Sitas F, Smallwood R, Jewell D, Millard P R, Newell D G, Meuwissen S G, Moses S, Zwiers A, Forman D
Cancer Epidemiology Unit, Imperial Cancer Research Fund, Oxford, England.
Cancer Epidemiol Biomarkers Prev. 1993 Mar-Apr;2(2):119-23.

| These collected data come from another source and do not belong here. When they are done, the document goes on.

(** X6.  The checks run strictly in order: the heading check is made
    only after navigation returned, the check on the removed text only
    after the heading check passed, and the success screenshot is asked
    for only after both checks passed. *)
Theorem checks_run_in_order w r :
  (In (Call op_heading r) (fst (verify_home_text_removed w)) ->
   respond w (OpGoto home_url) = None) /\
  (In (Call op_text r) (fst (verify_home_text_removed w)) ->
   respond w (OpGoto home_url) = None /\ respond w op_heading = None) /\
  (In (Call op_home_shot r) (fst (verify_home_text_removed w)) ->
   respond w (OpGoto home_url) = None /\ respond w op_heading = None /\
   respond w op_text = None).
Proof.
  assert (Hmain : forall o,
             In (Call o r) (fst (main_sequence w)) ->
             (o = op_heading -> respond w (OpGoto home_url) = None) /\
             (o = op_text ->
              respond w (OpGoto home_url) = None /\ respond w op_heading = None) /\
             (o = op_home_shot ->
              respond w (OpGoto home_url) = None /\ respond w op_heading = None /\
              respond w op_text = None)).
  { intros o. rewrite main_trace, landing_trace.
    destruct (respond w (OpGoto home_url)) eqn:Eg;
    destruct (respond w op_wait) eqn:Ew;
    destruct (respond w op_click) eqn:Ec;
    destruct (respond w op_heading) eqn:Eh;
    destruct (respond w op_text) eqn:Et;
    destruct (respond w op_home_shot) eqn:Es;
    simpl; intros Hin;
    repeat match type of Hin with
           | _ \/ _ => destruct Hin as [Hin | Hin]
           end;
    try contradiction; try discriminate;
    injection Hin as <- _; repeat split; intros; try discriminate; reflexivity. }
  split; [| split]; intros H;
    (apply run_event_origin in H; [| reflexivity]);
    destruct H as [_ H]; apply Hmain in H;
    destruct H as (H1 & H2 & H3);
    [apply H1 | apply H2 | apply H3]; reflexivity.
Qed.

Lemma main_printed_in_run w s :
  page_acquired w ->
  printed s (fst (main_sequence w)) = true ->
  printed s (fst (verify_home_text_removed w)) = true.
Proof.
  intros Ha H. rewrite (run_trace w Ha), guarded_trace, !printed_app, H.
  now rewrite orb_true_r.
Qed.

(** X7.  When the button showed and the click on it raises, the log
    carries both landing lines, "detected" and then "not detected", and
    the run goes on to the heading check. *)
Theorem failed_click_logs_both_lines w e :
  navigated w ->
  respond w op_wait = None ->
  respond w op_click = Some e ->
  printed landing_detected (fst (verify_home_text_removed w)) = true /\
  printed landing_missed (fst (verify_home_text_removed w)) = true /\
  In (Call op_heading (respond w op_heading)) (fst (verify_home_text_removed w)).
Proof.
  intros [Ha Hg] Hw Hc.
  assert (Hm : exists t1,
             fst (main_sequence w) =
             [Stdout "Navigating to home page..."; Call (OpGoto home_url) None;
              Call op_wait None; Stdout landing_detected;
              Call op_click (Some e); Stdout landing_missed;
              Stdout waiting_line; Call op_heading (respond w op_heading)] ++ t1).
  { rewrite main_trace, landing_trace, Hg, Hw, Hc. eexists. reflexivity. }
  destruct Hm as [t1 Hm].
  split; [| split].
  - apply main_printed_in_run; [exact Ha |]. rewrite Hm. reflexivity.
  - apply main_printed_in_run; [exact Ha |]. rewrite Hm. reflexivity.
  - apply main_event_in_run; [exact Ha |]. rewrite Hm. simpl. auto 10.
Qed.

Lemma failed_click_logs_both_lines_witness :
  navigated w_click_fails /\
  respond w_click_fails op_wait = None /\
  respond w_click_fails op_click = Some crash /\
  printed landing_detected (fst (verify_home_text_removed w_click_fails)) = true /\
  printed landing_missed (fst (verify_home_text_removed w_click_fails)) = true.
Proof.
  assert (Hn : navigated w_click_fails) by (repeat split; reflexivity).
  assert (Hw : respond w_click_fails op_wait = None) by reflexivity.
  assert (Hc : respond w_click_fails op_click = Some crash) by reflexivity.
  destruct (failed_click_logs_both_lines w_click_fails crash Hn Hw Hc)
    as (H1 & H2 & _).
  split; [exact Hn |]. split; [exact Hw |]. split; [exact Hc |].
  split; assumption.
Defined.

(** X8.  When entering [sync_playwright()] raises, nothing else is
    attempted, not even the exit of the block, and that error reaches
    the caller. *)
Theorem enter_failure_stops_everything w e :
  respond w OpEnter = Some e ->
  verify_home_text_removed w = ([Call OpEnter (Some e)], Raise e).
Proof.
  intros H. apply injective_projections.
  - script. rewrite H. reflexivity.
  - script. rewrite H. reflexivity.
Qed.

Lemma enter_failure_stops_everything_witness :
  respond w_no_playwright OpEnter = Some crash /\
  verify_home_text_removed w_no_playwright =
    ([Call OpEnter (Some crash)], Raise crash).
Proof.
  assert (H : respond w_no_playwright OpEnter = Some crash) by reflexivity.
  split; [exact H |].
  exact (enter_failure_stops_everything w_no_playwright crash H).
Defined.

(** X9.  When the launch raises, no page work is done and
    [browser.close()] is not called; the [with] block is left, and the
    launch error reaches the caller unless leaving the block raises in
    turn. *)
Theorem launch_failure_only_exits w e :
  respond w OpEnter = None ->
  respond w (OpLaunch true) = Some e ->
  fst (verify_home_text_removed w) =
    [Call OpEnter None; Call (OpLaunch true) (Some e);
     Call OpExit (respond w OpExit)] /\
  snd (verify_home_text_removed w) =
    match respond w OpExit with
    | Some e2 => Raise e2
    | None => Raise e
    end.
Proof.
  intros Hen Hla. script. rewrite Hen, Hla. simpl.
  destruct (respond w OpExit); split; reflexivity.
Qed.

Lemma launch_failure_only_exits_witness :
  respond w_no_launch OpEnter = None /\
  respond w_no_launch (OpLaunch true) = Some crash /\
  snd (verify_home_text_removed w_no_launch) = Raise crash.
Proof.
  assert (H1 : respond w_no_launch OpEnter = None) by reflexivity.
  assert (H2 : respond w_no_launch (OpLaunch true) = Some crash) by reflexivity.
  split; [exact H1 |]. split; [exact H2 |].
  exact (proj2 (launch_failure_only_exits w_no_launch crash H1 H2)).
Defined.

Lemma after_first_skip (p : event -> bool) t1 t2 :
  (forall ev, In ev t1 -> p ev = false) ->
  after_first p (t1 ++ t2) = after_first p t2.
Proof.
  induction t1 as [| ev t1 IH]; intros H; [reflexivity |]. simpl.
  rewrite (H ev) by (simpl; auto). apply IH.
  intros ev' Hin. apply H. simpl; auto.
Qed.

Lemma after_first_none (p : event -> bool) t :
  (forall ev, In ev t -> p ev = false) -> after_first p t = None.
Proof.
  intros H. rewrite <- (app_nil_r t). now rewrite after_first_skip.
Qed.

Lemma count_calls_none p t :
  count_calls p t = 0 -> forall ev, In ev t -> is_call_of p ev = false.
Proof.
  unfold count_calls. induction t as [| ev' t IH]; intros H ev Hin;
    [contradiction |].
  simpl in H. destruct (is_call_of p ev') eqn:E; [discriminate |].
  destruct Hin as [<- | Hin]; [exact E | now apply IH].
Qed.

(** X10.  Nothing is done with the browser once it is closed: in every
    run, what follows the call of [browser.close()] is the exit of the
    [with] block and nothing else. *)
Theorem nothing_after_close_but_exit w rest :
  after_first (is_call_of is_close) (fst (verify_home_text_removed w)) = Some rest ->
  rest = [Call OpExit (respond w OpExit)].
Proof.
  destruct (not_acquired_cases w) as [Ha | [_ Hall]].
  - rewrite (run_trace w Ha), guarded_trace.
    rewrite after_first_skip by (intros ev Hin; simpl in Hin;
                                 intuition subst; reflexivity).
    rewrite <- !app_assoc.
    rewrite after_first_skip
      by (apply count_calls_none; apply (main_quiet w)).
    rewrite after_first_skip.
    + simpl. now intros [= <-].
    + unfold handler_trace. intros ev Hin.
      destruct (snd (main_sequence w)) as [a | e]; [contradiction |].
      destruct (is_Exception e); [| contradiction].
      destruct Hin as [<- | [<- | []]]; reflexivity.
  - rewrite after_first_none; [discriminate |].
    intros ev Hin. apply (Hall ev Hin).
Qed.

This study was designed to test the sensitivity and specificity of serum anti-Helicobacter pylori IgG antibodies and the ratio of serum pepsinogen A to pepsinogen C (PGA:PGC) in detecting chronic atrophic gastritis (CAG) and intestinal metaplasia. Parallel gastric biopsies and a serum sample were collected from a series of 87 patients aged 20-69 years attending a routine upper endoscopy clinic. The seroprevalence (> 10 micrograms IgG/ml) of anti-H. pylori antibodies was 42.7%, and of a low PGA:PGC ratio (< 1.5) was 17.7%. A positive H. pylori IgG antibody level was more sensitive than the level of PGA:PGC in diagnosing CAG (71.4% and 25.0%, respectively), moderate CAG (86.7% and 26.7%, respectively), and intestinal metaplasia (90.9% and 50.0%, respectively). Anti-H. pylori IgG antibody levels were less specific than PGA:PGC levels in diagnosing CAG (90.9% and 93.9%, respectively), moderate CAG (78.3% and 89.1%, respectively), and intestinal metaplasia (72.6% and 92.2%, respectively). A combination of anti-H. pylori antibodies and a low PGA:PGC ratio for the detection of CAG resulted in a specificity of 100%, but the sensitivity was 21.4%.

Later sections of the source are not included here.